String Hashing Shootout

gearsFollowing a recent post by A. Bouchez about an optimized CRC32 hash, I took it as an opportunity to re-run a small String Hashing Shootout on the worst hash function collision torture test I know: ZIP codes in UTF-16 (Delphi’s default String format).

Contenders

  • CRC32 using the SynCommons CPU implementation (based on Aleksandr Sharahov asm version)
  • KR32 hash from SynCommons, based on Kernighan & Ritchie
  • FNV1a hash from SynCommons, a canonical implementation of the Fownler-Noll-Vo hash
  • SimpleStringHash from dwsUtils, a FNV1a derivative optimized for UTF-16
  • BobJenkins hash from Generics.Defaults, the hash you will get with Delphi generics

Benchmark & Results

The benchmark consists in computing a 16 bit hash for all 5 digit numerical zipcodes, measuring the time taken and the number of collisions.

The time below is the lowest value from 30 runs of the benchmark.

hash_bench_time

Arnaud reports the SSE4 version to be twice faster if your CPU supports it (mine does not), so it’s same to assume SSE4 CRC32 would be the fastest hash of the benchmark. Though for short strings, brute force performance doesn’t matter too much, unless you’re relying on the Generics’s hash of course.

No for a look at the hash collision, a very important factor for use as the main hash for a hash table. Below are the results, with the collisions normalized as a percentage of a “perfect hash”, ie. a perfect hash would score 100%.

hash_bench_collisions

There is one obvious loser: the KR32 function. If you are using it, please just stop. It is both horrible in terms of collisions and not particularly fast.

There is one obvious winner with the CRC32, which pulls quite ahead of the pack, however it is doing a little too good.

The rest of the functions behave quite similarly in a pack, within a 1% spread (BobJenkins being last FWIW).

CRC32 is Too Good?

I tried a few cryptographic hash functions (MDS5, SHA1 & SHA256), they were all much (much) slower, but all got a 140% collisions score. This hints that 140% could be the practical optimum for a generalist hash on that dataset.

So there is definitely an oddity with the CRC32 hashing performance on ZIP codes. On that particular benchmark, it “works for us”, but there are probably cases in which it will not. Which cases those are, I don’t know.

I tried a some other datasets: random data, dictionary words, composed dictionary words… but the oddity did not re-appear.

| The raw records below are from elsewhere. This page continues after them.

(** C4.  The docstring promises [ValueError] when the folder holds no
    [.csv] file.  The call does not keep the promise on an existing, empty
    directory whose name holds a glob magic character: [d?] is a directory
    without any entry, next to [d1] and [d2] that each hold an [x.csv].
    [folder_path] goes into the pattern as it is, so [glob.glob] reads [d?]
    as a pattern and lists the sibling directories: the call parses their
    files and returns a mapping, and raises no [ValueError]. *)
Theorem empty_directory_with_magic_name_loads_siblings :
  os_path_isdir w_magic "d?" = true
  /\ os_scandir w_magic "d?" = []
  /\ dir_of "d?" = "d?"
  /\ Glob.has_magic "d?" = true
  /\ call w_magic "d?"
     = ([EvIsDir "d?"; EvGlob "d?/*.csv"; EvReadCsv "d1/x.csv"; EvReadCsv "d2/x.csv"],
        Returned {[ "x" := frame_b ]})
  /\ (forall msg, snd (call w_magic "d?") <> Raised (ValueError msg)).
Proof.
  assert (call w_magic "d?"
          = ([EvIsDir "d?"; EvGlob "d?/*.csv"; EvReadCsv "d1/x.csv"; EvReadCsv "d2/x.csv"],
             Returned {[ "x" := frame_b ]})) as Hc by (vm_compute; reflexivity).
  split; [reflexivity |]. split; [reflexivity |]. split; [reflexivity |].
  split; [reflexivity |]. split; [exact Hc |].
  intros msg. rewrite Hc. cbn. discriminate.
Qed.

(** C2.  When [pandas.read_csv] raises on some matched path, the call raises
    [RuntimeError] (the spec's ParseFailure) for the first such path in
    enumeration order: the message quotes that path and the text of the
    exception caught, and the exception caught is chained as the cause.  The
    loop stops there, and the call returns no mapping. *)
Theorem read_all_csvs_parse_failure_aborts {Table : Type} (w : World Table)
    (folder_path path : string) (cause : PyExc) :
  os_path_isdir w folder_path = true ->
  In path (Glob.glob w (PosixPath.join folder_path "*.csv")) ->
  pd_read_csv w path = Raised cause ->
  exists pre bad post e,
    Glob.glob w (PosixPath.join folder_path "*.csv") = (pre ++ bad :: post)%list
    /\ Forall (parses w) pre
    /\ pd_read_csv w bad = Raised e
    /\ call w folder_path
       = (([EvIsDir folder_path; EvGlob (PosixPath.join folder_path "*.csv")]
           ++ List.map EvReadCsv (pre ++ [bad]))%list,
          Raised (RuntimeError_from ("Erro ao ler '" +:+ bad +:+ "': " +:+ exc_str e) e))
    /\ exc_cause (RuntimeError_from ("Erro ao ler '" +:+ bad +:+ "': " +:+ exc_str e) e)
       = Some e
    /\ (forall m, snd (call w folder_path) <> Returned m).
Proof.
  intros Hd Hin Hp.
  destruct (first_failure w (Glob.glob w (PosixPath.join folder_path "*.csv")))
    as [Hall | (pre & bad & post & e & E & Hpre & Hbad)].
  - rewrite Forall_forall in Hall. destruct (Hall path) as [t Ht].
    + now apply list_elem_of_In.
    + congruence.
  - exists pre, bad, post, e.
    pose proof (call_first_failure w _ _ _ _ _ Hd E Hpre Hbad) as Hc.
    rewrite Hc. repeat split; try assumption. intros m. cbn. discriminate.
Qed.

Lemma read_all_csvs_parse_failure_aborts_witness :
  exists pre bad post e,
    Glob.glob w_broken (PosixPath.join "data" "*.csv") = (pre ++ bad :: post)%list
    /\ Forall (parses w_broken) pre
    /\ pd_read_csv w_broken bad = Raised e
    /\ call w_broken "data"
       = (([EvIsDir "data"; EvGlob (PosixPath.join "data" "*.csv")]
           ++ List.map EvReadCsv (pre ++ [bad]))%list,
          Raised (RuntimeError_from ("Erro ao ler '" +:+ bad +:+ "': " +:+ exc_str e) e))
    /\ exc_cause (RuntimeError_from ("Erro ao ler '" +:+ bad +:+ "': " +:+ exc_str e) e)
       = Some e
    /\ (forall m, snd (call w_broken "data") <> Returned m).
Proof.
  apply (read_all_csvs_parse_failure_aborts w_broken "data" "data/bad.csv" ParserError).
  - reflexivity.
  - vm_compute. right. left. reflexivity.
  - reflexivity.
Defined.

(** C9.  A call that returns gives a mapping with at least one key: the
    zero-match case raises before the loop, and every iteration of the loop
    that does not raise inserts an entry. *)
Theorem read_all_csvs_result_nonempty {Table : Type} (w : World Table)
    (folder_path : string) (m : gmap string Table) :
  snd (call w folder_path) = Returned m ->
  m <> ∅ /\ exists k t, m !! k = Some t.
Proof.
  intros (_ & Hne & Hall & -> & _)%call_returned.
  destruct (exists_last Hne) as (l & q & E).
  assert (exists k t, foldl (store w) ∅ (Glob.glob w (PosixPath.join folder_path "*.csv"))
                      !! k = Some t) as (k & t & H).
  { rewrite E in *. apply Forall_app in Hall as [_ Hq].
    inversion Hq as [|? ? [t Ht] _]; subst.
    exists (key_of q), t. apply lookup_foldl_store_last; [exact Ht | constructor]. }
  split; [| eauto]. intros Hm. rewrite Hm, lookup_empty in H. discriminate H.
Qed.

Lemma read_all_csvs_result_nonempty_witness :
  snd (call w_data "data") = Returned {[ "sales" := frame_sales ]}
  /\ ({[ "sales" := frame_sales ]} : gmap string Frame) <> ∅.
Proof.
  split; [vm_compute; reflexivity |].
  apply (read_all_csvs_result_nonempty w_data "data"). vm_compute. reflexivity.
Defined.



(** C7.  When two matched paths derive the same key, the mapping returned
    has, under that key, the table of the last path in enumeration order
    that derives it (each insertion overwrites the entry before it): this is
    the later path of the pair whenever no path after it derives the key
    again, and never depends on the earlier one. *)
Theorem read_all_csvs_last_write_wins {Table : Type} (w : World Table)
    (folder_path : string) (m : gmap string Table)
    (l1 : list string) (p : string) (l2 : list string) (q : string) (l3 : list string) :
  snd (call w folder_path) = Returned m ->
  Glob.glob w (PosixPath.join folder_path "*.csv") = (l1 ++ p :: l2 ++ q :: l3)%list ->
  key_of p = key_of q ->
  exists la r lb t,
    (q :: l3 = la ++ r :: lb)%list
    /\ key_of r = key_of q
    /\ Forall (fun x => key_of x <> key_of q) lb
    /\ pd_read_csv w r = Returned t
    /\ m !! key_of q = Some t
    /\ (Forall (fun x => key_of x <> key_of q) l3 -> la = [] /\ r = q).
Proof.
  intros (_ & _ & Hall & -> & _)%call_returned E _. rewrite E in *.
  destruct (last_with_key (key_of q) (q :: l3)) as (la & r & lb & Eq & Hr & Hlb).
  { exists q. split; [now left | reflexivity]. }
  assert (parses w r) as [t Ht].
  { rewrite Forall_forall in Hall. apply Hall, list_elem_of_In.
    apply in_or_app. right. right. apply in_or_app. right.
    rewrite Eq. apply in_or_app. right. now left. }
  exists la, r, lb, t. repeat split; try assumption.
  - replace (l1 ++ p :: l2 ++ q :: l3)%list with ((l1 ++ p :: l2 ++ la) ++ r :: lb)%list.
    + rewrite <- Hr. apply lookup_foldl_store_last; [exact Ht | now rewrite Hr].
    + rewrite Eq, <- !app_assoc. cbn. now rewrite <- !app_assoc.
  - destruct la as [|a la]; [reflexivity |].
    cbn in Eq. inversion Eq; subst. rewrite Forall_forall in H.
    exfalso. apply (H r); [| exact Hr]. apply list_elem_of_In, in_or_app. right. now left.
  - destruct la as [|a la]; [cbn in Eq; congruence |].
    cbn in Eq. inversion Eq; subst. rewrite Forall_forall in H.
    exfalso. apply (H r); [| exact Hr]. apply list_elem_of_In, in_or_app. right. now left.
Qed.

Lemma read_all_csvs_last_write_wins_witness :
  snd (call w_magic "d?") = Returned {[ "x" := frame_b ]}
  /\ Glob.glob w_magic (PosixPath.join "d?" "*.csv") = ["d1/x.csv"; "d2/x.csv"]
  /\ key_of "d1/x.csv" = key_of "d2/x.csv"
  /\ exists la r lb t,
       (["d2/x.csv"] = la ++ r :: lb)%list
       /\ key_of r = key_of "d2/x.csv"
       /\ Forall (fun x => key_of x <> key_of "d2/x.csv") lb
       /\ pd_read_csv w_magic r = Returned t
       /\ ({[ "x" := frame_b ]} : gmap string Frame) !! key_of "d2/x.csv" = Some t
       /\ (Forall (fun x => key_of x <> key_of "d2/x.csv") [] -> la = [] /\ r = "d2/x.csv").
Proof.
  split; [vm_compute; reflexivity |]. split; [reflexivity |]. split; [reflexivity |].
  apply (read_all_csvs_last_write_wins w_magic "d?" _ [] "d1/x.csv" [] "d2/x.csv" []).
  - vm_compute. reflexivity.
  - reflexivity.
  - reflexivity.
Defined.

(** C1, as worded, fails on a hidden file: [data/] holds only the valid CSV
    files [a.csv] and [.b.csv], with different base names, and the mapping
    returned has one entry, not two. *)
Lemma hidden_csv_file_gets_no_entry :
  only_valid_csv_files w_hidden "data"
  /\ List.NoDup (List.map strip_final_dot (os_scandir w_hidden "data"))
  /\ ~ exists m, snd (call w_hidden "data") = Returned m
                 /\ one_entry_per_file w_hidden "data" m.
Proof.
  split; [| split].
  - intros n [<- | [<- | []]]; (split; [reflexivity |]).
    + now exists frame_a.
    + now exists frame_b.
  - cbn. repeat constructor; cbn; intuition discriminate.
  - intros (m & Hm & Hsize & _). vm_compute in Hm. inversion Hm; subst m.
    vm_compute in Hsize. discriminate Hsize.
Qed.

On those other datasets, the benchmark results were similar: similar performance profile, similar collisions profiles with KR32 being the worst, BobJenkins trailing the pack of the “good” hashe, and cryptographic hashes taking the lead.

But for all of them CRC32 stayed in the middle of the pack in terms of collisions.

Conclusion

While CRC32 the ZIP codes benchmark pointed to an oddity. Other tests did not exhibit weakness, and CRC32 performed very well. But absence of proof of weakness is not proof of absence of weakness 🙂

Findings of good behavior were reproduced by others for other datasets.

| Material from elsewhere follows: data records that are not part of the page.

(** The first steps of [Terminate], common to every row of the table. *)
Lemma Terminate_start b s blk :
  blocks s !! b = Some blk →
  Terminate b s =
    match new_rip blk with
    | None =>
        (let! dest := successor_llvmBB (nextFallThrough blk) in
         CreateBr dest ;;; ret tt) (made_current b blk s)
    | Some v =>
        (let! select := dyn_cast_SelectInst v in
         match select with
         | Some (cond, _, _) =>
             if isa_Constant cond then
               assert_ (bool_decide (is_Some (nextBranch blk))
                        || bool_decide (is_Some (nextFallThrough blk))) ;;;
               if isNullValue cond then
                 let! dest := successor_llvmBB (nextFallThrough blk) in
                 CreateBr dest ;;; ret tt
               else
                 let! dest := successor_llvmBB (nextBranch blk) in
                 CreateBr dest ;;; ret tt
             else if negb (isa_UndefValue cond) then
               assert_ (bool_decide (is_Some (nextBranch blk))
                        && bool_decide (is_Some (nextFallThrough blk))) ;;;
               let! ifTrue := successor_llvmBB (nextBranch blk) in
               let! ifFalse := successor_llvmBB (nextFallThrough blk) in
               CreateCondBr cond ifTrue ifFalse ;;; ret tt
             else ret tt
         | None => ret tt
         end) (made_current b blk s)
    end.
Proof.
  intros H. unfold Terminate.
  rewrite (bind_Done _ _ _ _ _ (SetCurrent_run _ _ _ H)).
  rewrite (bind_Done _ _ _ _ _ (block_run b (made_current b blk s) blk H)).
  by destruct (new_rip blk).
Qed.

(** An unconditional or conditional jump created right after
    [SetCurrent]. *)
Lemma jump_after_current b s blk body (p : option BlockId) x xblk :
  blocks s !! b = Some blk →
  llvm_bbs s !! llvmBB blk = Some body →
  p = Some x → blocks s !! x = Some xblk →
  ∃ s', (let! dest := successor_llvmBB p in CreateBr dest ;;; ret tt)
          (made_current b blk s) = Done tt s' ∧
        emitted s s' (llvmBB blk) [BranchInst (llvmBB xblk)] ∧
        blocks s' = blocks s ∧ output s' = output s.
Proof.
  intros Hb Hbody -> Hx.
  rewrite (bind_Done _ _ _ _ _
             (successor_llvmBB_run (Some x) x (made_current b blk s) xblk
                eq_refl Hx)).
  unfold CreateBr.
  rewrite (bind_Done _ _ _ _ _
             (Insert_run _ (made_current b blk s) _ body eq_refl Hbody)).
  eexists. split; [done|]. split; [|done].
  by apply (emitted_one s).
Qed.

CRC32 having been designed to be sensitive to 1 bit changes, and the ZIP codes dataset having relatively few changing bits (an UTF-16 zipcode is 80 bits long, but has less than 17 bits of data), it’s possible it is sort of a “best case” for CRC32 as a hash… or it is possible it is a “worst case” for CRC32 as a hash but we got lucky.

Note that there is an old myth about CRC32 not being suitable for hashing, originating in a 2008 paper (now offline), which was later found to be based on a bugged CRC32 test. So the oddity dicussed here is a different one.

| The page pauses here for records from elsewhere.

(** * plugin_registrar.cc: the binary messenger, its dispatch adaptor and the
      texture registrar of the C++ client wrapper

    A shallow embedding of
    [shell/platform/common/cpp/client_wrapper/plugin_registrar.cc].

    - Pointers ([FlutterDesktopMessengerRef], response handles, [void*] user
      data, [Texture*]) are addresses in [N]; [nullptr] is [0].
    - A [const uint8_t*] buffer is the list of bytes it points to; the
      [size_t] length travels next to it, exactly as in the source.
    - A [std::function] is [option] of its target: [None] is the empty
      function object, the one [if (!handler)] detects.
    - [std::map<std::string, BinaryMessageHandler>] is a node based container:
      an index from keys to node addresses and the nodes themselves, with the
      allocator left abstract.
    - The C API of the host is not part of the file; calls into it are recorded
      in a log, and its channel table is modelled from the specification.
    - A channel name is a [std::string]; the host is given [channel.c_str()]
      and reads a C string, so it sees the name up to its first NUL
      character.  The map of handlers is keyed by the whole name. *)

From Stdlib Require Import Strings.Byte Strings.Ascii.
From stdpp Require Import base numbers option list gmap strings relations.

Local Open Scope N_scope.

(** ** Addresses and buffers *)

Abbreviation ptr := N (only parsing).
Definition nullptr : ptr := 0.
Abbreviation buffer := (list byte) (only parsing).

(** The payloads of the examples. *)
Definition ping : buffer := ["p"; "i"; "n"; "g"]%byte.
Definition pong : buffer := ["p"; "o"; "n"; "g"]%byte.

(** [std::string::c_str()], as the C API reads what it returns: a C string
    ends at its first NUL character, so of a name the host sees the
    characters before the first NUL, and the whole name when it has none. *)
Fixpoint c_str (s : string) : string :=
  match s with
  | EmptyString => EmptyString
  | String a rest =>
      if Ascii.eqb a Ascii.zero then EmptyString else String a (c_str rest)
  end.

(** Two names the host cannot tell apart: ["a"] and ["a"], NUL, ["b"]. *)
Definition name_a : string := "a".
Definition name_a_nul_b : string :=
  String "a"%char (String Ascii.zero (String "b"%char EmptyString)).

(** ** The calls that reach the host *)

(** The only [FlutterDesktopMessageCallback] this file ever registers is the
    address of [ForwardToHandler]. *)
Inductive MessageCallback : Set := ForwardToHandler_fn.

Global Instance MessageCallback_eq_dec : EqDecision MessageCallback.
Proof. solve_decision. Defined.

Global Instance byte_eq_dec : EqDecision byte.
Proof. intros a b. destruct (Byte.byte_eq_dec a b); [left|right]; done. Defined.

Inductive HostCall : Set :=
| MessengerSend (messenger : ptr) (channel : string)
    (message : buffer) (message_size : N)
| MessengerSendResponse (messenger : ptr) (handle : ptr)
    (data : buffer) (data_length : N)
| MessengerSetCallback (messenger : ptr) (channel : string)
    (callback : option MessageCallback) (user_data : ptr).

Global Instance HostCall_eq_dec : EqDecision HostCall.
Proof. solve_decision. Defined.

Definition is_send_response (c : HostCall) : bool :=
  match c with MessengerSendResponse _ _ _ _ => true | _ => false end.

(** Number of [FlutterDesktopMessengerSendResponse] calls in a log. *)
Definition send_responses (l : list HostCall) : nat :=
  length (filter (λ c, is_send_response c = true) l).

(** What [struct FlutterDesktopMessage] carries, as far as this file reads
    it. *)
Record FlutterDesktopMessage : Set := {
  message : buffer;
  message_size : N;
  response_handle : ptr
}.

(** The text written to [std::cerr] by a reply on a consumed handle. *)
Definition duplicate_response : string :=
  "Error: Response can be set only once. Ignoring duplicate response.".

(** ** The environment running code acts on *)

Section Messenger.

Context {U : Type}.

(** [calls] is the log of calls into the C API, oldest first; [cerr] the lines
    written to [std::cerr]; [user] the state of the plugin code. *)
Record Env : Type := {
  calls : list HostCall;
  cerr : list string;
  user : U
}.

Definition log_call (c : HostCall) (e : Env) : Env :=
  {| calls := calls e ++ [c]; cerr := cerr e; user := user e |}.

Definition write_cerr (s : string) (e : Env) : Env :=
  {| calls := calls e; cerr := cerr e ++ [s]; user := user e |}.

(** Modelled from the spec: [send_response(transport, response_handle, bytes,
    length)] of the host; the function is declared in the C header, which is
    not among the sources.  The call is recorded. *)
Definition FlutterDesktopMessengerSendResponse
    (messenger handle : ptr) (data : buffer) (data_length : N) : Env → Env :=
  log_call (MessengerSendResponse messenger handle data data_length).

(** Modelled from the spec: [send(transport, channel, bytes, length)] of the
    host.  The call is recorded. *)
Definition FlutterDesktopMessengerSend
    (messenger : ptr) (channel : string) (msg : buffer) (size : N) : Env → Env :=
  log_call (MessengerSend messenger channel msg size).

Independent benchmarking and testing welcome!

10 thoughts on “String Hashing Shootout

  1. Sorry, I can’t understand what do you mean by ‘cryptographic hash functions (MDS5, SHA1 & SHA256), they … got a 140% collisions score.” There are no known collisions for SHA1 & SHA256 today.

  2. @Serg it’s for a 16bit hash (64k buckets hashtable if you prefer), so only 16 bits of entropy are used out of the hash functions. The benchmarks is looking at collisions that could occur between elements taken from a dataset of 100k elements, so collisions are guaranteed.

  3. Note that SimpleStringHash() is optimized for UTF-16 input, so will read the data by word, whereas all other hashing functions are working at byte level. So it is a bit “unfair”, even if of course, SimpleStringHash() is a perfect solution when working mostly on UTF-16 encoded text.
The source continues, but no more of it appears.